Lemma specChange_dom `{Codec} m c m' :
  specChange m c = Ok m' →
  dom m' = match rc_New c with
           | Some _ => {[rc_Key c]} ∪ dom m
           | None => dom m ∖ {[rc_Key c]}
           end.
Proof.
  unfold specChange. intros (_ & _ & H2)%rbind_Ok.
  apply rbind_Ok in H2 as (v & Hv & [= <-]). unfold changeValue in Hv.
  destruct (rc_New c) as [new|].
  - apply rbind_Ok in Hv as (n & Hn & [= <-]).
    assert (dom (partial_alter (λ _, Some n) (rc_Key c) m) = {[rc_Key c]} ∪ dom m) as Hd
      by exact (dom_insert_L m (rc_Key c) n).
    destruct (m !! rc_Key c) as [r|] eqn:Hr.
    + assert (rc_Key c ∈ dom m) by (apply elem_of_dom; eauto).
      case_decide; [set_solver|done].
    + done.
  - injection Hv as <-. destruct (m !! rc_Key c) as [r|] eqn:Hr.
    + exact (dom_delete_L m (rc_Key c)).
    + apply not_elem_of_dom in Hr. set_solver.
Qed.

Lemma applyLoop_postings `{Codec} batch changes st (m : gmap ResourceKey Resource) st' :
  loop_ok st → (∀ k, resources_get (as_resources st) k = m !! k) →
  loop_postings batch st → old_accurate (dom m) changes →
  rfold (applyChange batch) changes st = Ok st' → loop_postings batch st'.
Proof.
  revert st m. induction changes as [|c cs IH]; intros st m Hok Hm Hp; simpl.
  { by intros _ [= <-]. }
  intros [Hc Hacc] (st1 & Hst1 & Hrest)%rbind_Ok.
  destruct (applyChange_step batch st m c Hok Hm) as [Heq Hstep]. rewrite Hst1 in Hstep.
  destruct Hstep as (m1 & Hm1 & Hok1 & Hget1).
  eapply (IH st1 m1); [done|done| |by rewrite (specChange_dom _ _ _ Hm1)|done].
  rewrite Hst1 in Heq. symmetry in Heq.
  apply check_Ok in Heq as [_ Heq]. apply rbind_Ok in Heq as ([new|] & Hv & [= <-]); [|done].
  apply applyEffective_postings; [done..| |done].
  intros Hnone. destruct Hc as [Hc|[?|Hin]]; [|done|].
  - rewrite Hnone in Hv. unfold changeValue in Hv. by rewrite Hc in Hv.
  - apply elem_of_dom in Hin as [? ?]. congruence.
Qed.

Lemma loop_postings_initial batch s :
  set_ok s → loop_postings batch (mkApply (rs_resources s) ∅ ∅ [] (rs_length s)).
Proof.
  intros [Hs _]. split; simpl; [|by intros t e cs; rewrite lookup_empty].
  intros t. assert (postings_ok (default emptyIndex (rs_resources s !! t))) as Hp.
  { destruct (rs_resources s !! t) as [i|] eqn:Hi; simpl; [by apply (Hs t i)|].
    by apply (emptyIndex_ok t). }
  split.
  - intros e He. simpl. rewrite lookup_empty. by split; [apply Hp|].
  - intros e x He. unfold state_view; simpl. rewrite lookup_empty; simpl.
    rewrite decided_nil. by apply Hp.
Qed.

····················

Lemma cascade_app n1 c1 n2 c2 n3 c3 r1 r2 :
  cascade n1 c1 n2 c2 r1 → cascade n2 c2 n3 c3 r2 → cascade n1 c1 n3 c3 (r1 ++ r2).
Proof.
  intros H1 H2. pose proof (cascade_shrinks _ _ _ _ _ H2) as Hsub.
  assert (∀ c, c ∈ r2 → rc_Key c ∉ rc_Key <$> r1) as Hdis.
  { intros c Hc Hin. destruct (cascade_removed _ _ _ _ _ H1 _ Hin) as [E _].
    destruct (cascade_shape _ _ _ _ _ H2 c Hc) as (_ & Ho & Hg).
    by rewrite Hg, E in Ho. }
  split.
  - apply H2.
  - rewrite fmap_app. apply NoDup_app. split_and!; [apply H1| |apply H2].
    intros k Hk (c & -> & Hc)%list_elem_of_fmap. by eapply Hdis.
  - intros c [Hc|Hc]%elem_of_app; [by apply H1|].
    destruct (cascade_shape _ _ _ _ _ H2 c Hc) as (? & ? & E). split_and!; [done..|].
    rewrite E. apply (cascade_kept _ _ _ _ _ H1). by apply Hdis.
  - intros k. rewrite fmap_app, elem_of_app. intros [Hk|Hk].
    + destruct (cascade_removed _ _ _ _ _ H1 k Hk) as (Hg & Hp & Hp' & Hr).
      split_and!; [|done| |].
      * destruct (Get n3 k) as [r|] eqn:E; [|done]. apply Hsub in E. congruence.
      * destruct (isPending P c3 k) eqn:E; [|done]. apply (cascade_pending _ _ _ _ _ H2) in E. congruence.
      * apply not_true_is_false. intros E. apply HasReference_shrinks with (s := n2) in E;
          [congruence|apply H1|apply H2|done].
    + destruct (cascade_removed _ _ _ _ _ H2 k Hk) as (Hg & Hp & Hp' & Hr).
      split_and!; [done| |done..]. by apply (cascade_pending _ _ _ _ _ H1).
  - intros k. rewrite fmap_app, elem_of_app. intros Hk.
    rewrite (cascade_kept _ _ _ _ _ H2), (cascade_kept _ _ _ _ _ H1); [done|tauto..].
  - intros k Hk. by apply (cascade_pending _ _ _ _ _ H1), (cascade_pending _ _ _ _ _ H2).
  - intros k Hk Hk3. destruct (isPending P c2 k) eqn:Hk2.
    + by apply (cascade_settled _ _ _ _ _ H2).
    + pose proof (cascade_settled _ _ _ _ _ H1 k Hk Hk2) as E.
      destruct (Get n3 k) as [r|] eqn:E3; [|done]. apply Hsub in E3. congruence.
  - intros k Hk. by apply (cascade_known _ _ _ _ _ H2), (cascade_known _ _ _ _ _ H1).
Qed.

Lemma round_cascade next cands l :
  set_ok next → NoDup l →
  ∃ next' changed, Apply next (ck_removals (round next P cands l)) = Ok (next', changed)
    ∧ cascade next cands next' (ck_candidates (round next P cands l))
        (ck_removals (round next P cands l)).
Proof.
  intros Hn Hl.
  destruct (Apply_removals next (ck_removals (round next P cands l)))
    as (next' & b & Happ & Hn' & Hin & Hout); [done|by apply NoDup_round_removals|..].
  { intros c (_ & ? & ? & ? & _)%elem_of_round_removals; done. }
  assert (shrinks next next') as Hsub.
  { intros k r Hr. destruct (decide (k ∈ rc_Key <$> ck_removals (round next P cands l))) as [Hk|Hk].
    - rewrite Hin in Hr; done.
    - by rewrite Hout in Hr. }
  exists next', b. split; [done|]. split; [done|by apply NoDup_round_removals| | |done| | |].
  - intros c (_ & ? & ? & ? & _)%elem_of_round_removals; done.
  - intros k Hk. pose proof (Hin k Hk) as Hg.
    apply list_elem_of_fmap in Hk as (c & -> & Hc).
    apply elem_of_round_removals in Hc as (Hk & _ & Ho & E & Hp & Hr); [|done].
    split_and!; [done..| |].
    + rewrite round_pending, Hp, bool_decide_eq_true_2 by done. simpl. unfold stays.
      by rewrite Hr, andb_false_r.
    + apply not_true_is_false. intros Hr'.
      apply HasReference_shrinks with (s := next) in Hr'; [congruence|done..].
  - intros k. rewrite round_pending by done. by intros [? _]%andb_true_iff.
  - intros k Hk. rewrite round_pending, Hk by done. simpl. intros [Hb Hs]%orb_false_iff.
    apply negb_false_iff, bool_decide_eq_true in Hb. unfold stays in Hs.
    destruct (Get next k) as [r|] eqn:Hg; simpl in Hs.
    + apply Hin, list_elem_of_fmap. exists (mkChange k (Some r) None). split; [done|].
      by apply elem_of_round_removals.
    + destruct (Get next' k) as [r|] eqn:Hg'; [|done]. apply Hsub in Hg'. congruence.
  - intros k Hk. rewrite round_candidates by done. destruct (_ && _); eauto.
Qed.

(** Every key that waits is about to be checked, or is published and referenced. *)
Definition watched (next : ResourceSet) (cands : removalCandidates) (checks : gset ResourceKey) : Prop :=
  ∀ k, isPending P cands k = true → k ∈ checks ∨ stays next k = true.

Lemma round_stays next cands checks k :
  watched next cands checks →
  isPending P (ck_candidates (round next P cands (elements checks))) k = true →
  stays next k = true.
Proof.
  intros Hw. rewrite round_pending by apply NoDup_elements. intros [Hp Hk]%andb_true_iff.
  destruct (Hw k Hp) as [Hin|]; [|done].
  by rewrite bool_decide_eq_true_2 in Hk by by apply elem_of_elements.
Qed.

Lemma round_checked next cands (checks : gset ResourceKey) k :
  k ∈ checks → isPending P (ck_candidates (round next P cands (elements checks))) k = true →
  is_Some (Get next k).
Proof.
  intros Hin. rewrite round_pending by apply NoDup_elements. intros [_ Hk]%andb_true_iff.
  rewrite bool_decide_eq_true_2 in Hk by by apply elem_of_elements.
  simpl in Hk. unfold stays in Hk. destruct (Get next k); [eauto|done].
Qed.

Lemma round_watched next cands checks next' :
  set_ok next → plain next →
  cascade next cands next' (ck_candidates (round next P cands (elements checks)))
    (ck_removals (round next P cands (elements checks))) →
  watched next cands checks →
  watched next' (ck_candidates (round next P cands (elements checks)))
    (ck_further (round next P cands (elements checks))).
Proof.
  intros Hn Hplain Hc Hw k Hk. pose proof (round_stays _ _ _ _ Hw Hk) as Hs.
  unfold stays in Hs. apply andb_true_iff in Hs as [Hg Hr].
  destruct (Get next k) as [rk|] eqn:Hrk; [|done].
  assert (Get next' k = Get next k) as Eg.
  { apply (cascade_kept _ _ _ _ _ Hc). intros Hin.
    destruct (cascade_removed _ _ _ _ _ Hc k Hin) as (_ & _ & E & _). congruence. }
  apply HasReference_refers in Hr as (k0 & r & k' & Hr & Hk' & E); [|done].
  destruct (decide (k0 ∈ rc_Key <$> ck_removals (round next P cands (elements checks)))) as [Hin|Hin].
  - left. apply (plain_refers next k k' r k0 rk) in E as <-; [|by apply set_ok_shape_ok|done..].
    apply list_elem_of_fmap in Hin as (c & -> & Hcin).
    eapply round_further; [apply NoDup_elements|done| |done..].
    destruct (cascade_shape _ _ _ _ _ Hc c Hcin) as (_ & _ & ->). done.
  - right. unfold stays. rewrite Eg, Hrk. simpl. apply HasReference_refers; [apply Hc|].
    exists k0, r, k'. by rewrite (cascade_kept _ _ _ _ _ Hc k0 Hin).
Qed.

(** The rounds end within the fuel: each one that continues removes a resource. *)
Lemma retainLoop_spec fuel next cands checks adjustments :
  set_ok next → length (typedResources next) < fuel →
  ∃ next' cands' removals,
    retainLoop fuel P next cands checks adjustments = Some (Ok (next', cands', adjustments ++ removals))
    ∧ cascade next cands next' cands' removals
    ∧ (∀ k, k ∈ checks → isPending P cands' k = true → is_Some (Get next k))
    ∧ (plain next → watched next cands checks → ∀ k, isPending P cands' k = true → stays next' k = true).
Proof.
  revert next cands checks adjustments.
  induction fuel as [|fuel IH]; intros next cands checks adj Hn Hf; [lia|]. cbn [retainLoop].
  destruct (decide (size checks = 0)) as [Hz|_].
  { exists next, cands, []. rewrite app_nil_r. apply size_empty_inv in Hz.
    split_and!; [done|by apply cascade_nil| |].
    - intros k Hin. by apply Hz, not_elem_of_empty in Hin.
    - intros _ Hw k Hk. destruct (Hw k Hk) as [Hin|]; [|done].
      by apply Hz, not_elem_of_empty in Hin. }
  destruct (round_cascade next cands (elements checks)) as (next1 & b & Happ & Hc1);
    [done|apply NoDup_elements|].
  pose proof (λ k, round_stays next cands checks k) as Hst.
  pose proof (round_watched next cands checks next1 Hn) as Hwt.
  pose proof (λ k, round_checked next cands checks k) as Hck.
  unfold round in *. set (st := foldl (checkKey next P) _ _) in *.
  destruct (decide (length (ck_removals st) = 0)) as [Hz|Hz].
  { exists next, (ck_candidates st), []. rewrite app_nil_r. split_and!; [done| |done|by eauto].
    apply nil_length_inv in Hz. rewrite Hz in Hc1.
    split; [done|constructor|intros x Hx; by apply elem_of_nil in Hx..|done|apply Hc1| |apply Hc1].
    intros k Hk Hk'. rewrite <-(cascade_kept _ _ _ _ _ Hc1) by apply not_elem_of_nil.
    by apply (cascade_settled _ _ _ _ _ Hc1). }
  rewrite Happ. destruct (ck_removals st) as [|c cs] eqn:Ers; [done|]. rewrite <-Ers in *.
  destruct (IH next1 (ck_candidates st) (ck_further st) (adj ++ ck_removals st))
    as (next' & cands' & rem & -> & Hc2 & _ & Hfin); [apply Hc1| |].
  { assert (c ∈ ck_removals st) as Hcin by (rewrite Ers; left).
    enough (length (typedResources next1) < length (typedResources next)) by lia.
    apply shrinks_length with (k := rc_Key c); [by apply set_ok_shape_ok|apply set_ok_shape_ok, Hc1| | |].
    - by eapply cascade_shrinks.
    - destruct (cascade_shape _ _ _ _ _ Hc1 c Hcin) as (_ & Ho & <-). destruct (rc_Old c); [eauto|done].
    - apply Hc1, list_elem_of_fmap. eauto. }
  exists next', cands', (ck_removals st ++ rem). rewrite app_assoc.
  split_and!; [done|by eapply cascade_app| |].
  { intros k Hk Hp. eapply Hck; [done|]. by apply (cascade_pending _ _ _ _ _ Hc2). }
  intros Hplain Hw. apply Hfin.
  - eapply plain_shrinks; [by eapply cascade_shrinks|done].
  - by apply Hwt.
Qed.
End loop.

····················

Please transcribe exactly the lines above from the line that has "destruct Hstep as" up to and including the line that has "Lemma loop_postings_initial batch"; no other line belongs in the answer.

Reply to the exercise:
  destruct Hstep as (m1 & Hm1 & Hok1 & Hget1).
  eapply (IH st1 m1); [done|done| |by rewrite (specChange_dom _ _ _ Hm1)|done].
  rewrite Hst1 in Heq. symmetry in Heq.
  apply check_Ok in Heq as [_ Heq]. apply rbind_Ok in Heq as ([new|] & Hv & [= <-]); [|done].
  apply applyEffective_postings; [done..| |done].
  intros Hnone. destruct Hc as [Hc|[?|Hin]]; [|done|].
  - rewrite Hnone in Hv. unfold changeValue in Hv. by rewrite Hc in Hv.
  - apply elem_of_dom in Hin as [? ?]. congruence.
Qed.

Lemma loop_postings_initial batch s :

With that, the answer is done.